What you have to do »
Give back exactly the first lines of the entries below, through the line with "- apply starts_with_split in Hp as [t ->].".

### Given data

(* ----------------------------------------------------------------- *)
(** ** The link pattern *)

Lemma link_exec s k :
  exec LINK_RE [] s k =
  if starts_with HREF_DQ s
  then rep_lazy link_class (link_kont (drop 6 s) k) 1 (drop 6 s)
  else None.
Proof.
  unfold LINK_RE. cbn [cat]. cbn [exec]. rewrite exec_lit.
  change HREF_DQ with (txt "href=" ++ [DQ]).
  destruct (starts_with (txt "href=") s) eqn:Hp.
  - apply starts_with_split in Hp as [t ->].
    change (length (txt "href=")) with 5. rewrite drop_app_length' by reflexivity.
    destruct t as [|c t]; [reflexivity|].
    change (drop 6 (txt "href=" ++ c :: t)) with t.
    change (starts_with (txt "href=" ++ [DQ]) (txt "href=" ++ c :: t))
      with (Ascii.eqb DQ c && true).
    unfold is_chr. rewrite andb_true_r. destruct (Ascii.eqb DQ c); [|reflexivity].
    unfold plus_lazy. cbn [exec]. apply rep_lazy_ext. intros s'.
    rewrite exec_lit. unfold link_kont, XHTML.
    destruct (starts_with (txt ".xhtml") s'); reflexivity.
  - replace (starts_with (txt "href=" ++ [DQ]) s) with false; [reflexivity|].
    symmetry. apply not_true_is_false. intros H.
    apply starts_with_split in H as [t ->]. rewrite <- app_assoc in Hp.
    rewrite (starts_with_app _ (txt "href=") _) in Hp; [discriminate|].
    apply starts_with_split. now exists [].
Qed.

Lemma link_class_false c : link_class c = false <-> c = DQ \/ c = "#"%char.
Proof.
  unfold link_class, none_of. simpl. rewrite orb_false_r, negb_false_iff, orb_true_iff.
  now rewrite !Ascii.eqb_eq.
Qed.

Lemma link_tail_some cs s k r :
  exec LINK_TAIL cs s k = Some r -> exists c s', s = c :: s' /\ link_class c = false.
Proof.
  unfold LINK_TAIL, opt. cbn [exec]. rewrite exec_lit.
  destruct s as [|c s]; [discriminate|]. intros H. exists c, s. split; [reflexivity|].
  apply link_class_false.
  change (starts_with (txt "#") (c :: s)) with (Ascii.eqb "#" c && true) in H.
  rewrite andb_true_r in H.
  destruct (Ascii.eqb "#" c) eqn:Eh; [right; symmetry; now apply Ascii.eqb_eq|].
  unfold is_chr in H. destruct (Ascii.eqb DQ c) eqn:Eq; [|discriminate].
  left. symmetry. now apply Ascii.eqb_eq.
Qed.

Lemma link_tail_quote cs rest : exec LINK_TAIL cs (DQ :: rest) accept = Some (cs, rest).
Proof. reflexivity. Qed.

Lemma unquoted_true c : unquoted c = true <-> c <> DQ.
Proof.
  unfold unquoted, none_of. simpl. rewrite orb_false_r, negb_true_iff.
  rewrite <- not_true_iff_false, Ascii.eqb_eq. reflexivity.
Qed.

Lemma link_tail_fragment cs frag rest :
  forallb unquoted frag = true ->
  exec LINK_TAIL cs ("#"%char :: frag ++ DQ :: rest) accept = Some ((2, frag) :: cs, rest).
Proof.
  intros Hfrag. unfold LINK_TAIL, opt, star_lazy. cbn [exec]. rewrite exec_lit.
  change (starts_with (txt "#") ("#"%char :: frag ++ DQ :: rest)) with true.
  change (drop (length (txt "#")) ("#"%char :: frag ++ DQ :: rest))
    with (frag ++ DQ :: rest). cbv iota.
  rewrite (rep_lazy_first unquoted _ frag (DQ :: rest) 0 ((2, frag) :: cs, rest));
    [reflexivity|exact Hfrag|lia| |].
  - cbn [exec]. unfold is_chr. rewrite Ascii.eqb_refl. unfold accept. do 3 f_equal.
    rewrite length_app. cbn [length].
    replace (length frag + S (length rest) - S (length rest)) with (length frag) by lia.
    now rewrite take_app_length.
  - intros a1 a2 -> Ha2 _. destruct a2 as [|c a2]; [congruence|]. cbn [exec app].
    rewrite forallb_app in Hfrag. apply andb_prop in Hfrag as [_ Hfrag].
    cbn [forallb] in Hfrag. apply andb_prop in Hfrag as [Hc _].
    apply unquoted_true in Hc. unfold is_chr.
    destruct (Ascii.eqb DQ c) eqn:E; [|reflexivity].
    apply Ascii.eqb_eq in E. congruence.
Qed.

(** Two splits of a text at the first character outside a class agree. *)
Lemma first_outside_unique (p : ascii -> bool) : forall x x' c c' t t',
  x ++ c :: t = x' ++ c' :: t' ->
  forallb p x = true -> p c = false -> forallb p x' = true -> p c' = false ->
  x = x' /\ c = c' /\ t = t'.
Proof.
  induction x as [|a x IH]; intros [|a' x'] c c' t t' H Hx Hc Hx' Hc'; simpl in *.
  - now injection H as -> ->.
  - injection H as -> _. apply andb_prop in Hx' as [Ha _]. congruence.
  - injection H as -> _. apply andb_prop in Hx as [Ha _]. congruence.
  - injection H as -> H.
    apply andb_prop in Hx as [_ Hx]. apply andb_prop in Hx' as [_ Hx'].
    destruct (IH x' c c' t t' H Hx Hc Hx' Hc') as (-> & -> & ->). auto.
Qed.

(* ----------------------------------------------------------------- *)
(** *** The target of a link value *)

Lemma ends_with_split p s : ends_with p s = true <-> exists t, s = t ++ p.
Proof.
  unfold ends_with. rewrite starts_with_split. split.
  - intros [t Ht]. exists (rev t).
    rewrite <- (rev_involutive s), Ht, rev_app_distr, rev_involutive. reflexivity.
  - intros [t ->]. exists (rev t). now rewrite rev_app_distr.
Qed.

Lemma before_hash_split v :
  exists w, v = before_hash v ++ w
    /\ (w = [] \/ exists frag, w = "#"%char :: frag)
    /\ forallb (fun c => negb (Ascii.eqb c "#")) (before_hash v) = true.
Proof.
  induction v as [|c v (w & Hv & Hw & Hg)]; simpl.
  - exists []. auto.
  - destruct (Ascii.eqb c "#") eqn:E.
    + apply Ascii.eqb_eq in E as ->. exists ("#"%char :: v). eauto.
    + exists w. simpl. rewrite E, Hg. split; [now f_equal|auto].
Qed.

Lemma forallb_link_class x :
  forallb unquoted x = true ->
  forallb (fun c => negb (Ascii.eqb c "#")) x = true ->
  forallb link_class x = true.
Proof.
  induction x as [|c x IH]; simpl; [reflexivity|].
  intros H1 H2. apply andb_prop in H1 as [Hq H1]. apply andb_prop in H2 as [Hh H2].
  rewrite IH by assumption. rewrite andb_true_r.
  destruct (link_class c) eqn:E; [reflexivity|].
  apply link_class_false in E as [->| ->]; [discriminate Hq|discriminate Hh].
Qed.

(** The shape of a value with a target. *)
Lemma link_target_some v g :
  forallb unquoted v = true -> link_target v = Some g ->
  exists stem w, g = stem ++ XHTML /\ stem <> [] /\ v = g ++ w
    /\ forallb link_class g = true
    /\ (w = [] \/ exists frag, w = "#"%char :: frag /\ forallb unquoted frag = true).
Proof.
  intros Hv. unfold link_target.
  destruct (ends_with XHTML (before_hash v)) eqn:He; [|discriminate].
  destruct (length XHTML <? length (before_hash v)) eqn:Hl; [|discriminate].
  simpl. intros [= <-].
  apply ends_with_split in He as [stem He]. apply Nat.ltb_lt in Hl.
  destruct (before_hash_split v) as (w & Hsplit & Hw & Hg).
  exists stem, w. split; [exact He|]. split.
  { intros ->. rewrite He in Hl. simpl in Hl. lia. }
  split; [exact Hsplit|].
  rewrite Hsplit, forallb_app in Hv. apply andb_prop in Hv as [Hvg Hvw].
  split; [now apply forallb_link_class|].
  destruct Hw as [->|[frag ->]]; [now left|]. right. exists frag. split; [reflexivity|].
  cbn [forallb] in Hvw. now apply andb_prop in Hvw as [_ Hvw].
Qed.

Lemma drop_inside (p : ascii -> bool) n x t c s' :
  forallb p x = true -> n < length x -> drop n (x ++ t) = c :: s' -> p c = true.
Proof.
  revert x. induction n as [|n IH]; intros [|a x] Hx Hn H; simpl in *; try lia.
  - injection H as -> _. now apply andb_prop in Hx as [Hx _].
  - apply andb_prop in Hx as [_ Hx]. apply (IH x); [exact Hx|lia|exact H].
Qed.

######

Written solution »
(* ----------------------------------------------------------------- *)
(** ** The link pattern *)

Lemma link_exec s k :
  exec LINK_RE [] s k =
  if starts_with HREF_DQ s
  then rep_lazy link_class (link_kont (drop 6 s) k) 1 (drop 6 s)
  else None.
Proof.
  unfold LINK_RE. cbn [cat]. cbn [exec]. rewrite exec_lit.
  change HREF_DQ with (txt "href=" ++ [DQ]).
  destruct (starts_with (txt "href=") s) eqn:Hp.
  - apply starts_with_split in Hp as [t ->].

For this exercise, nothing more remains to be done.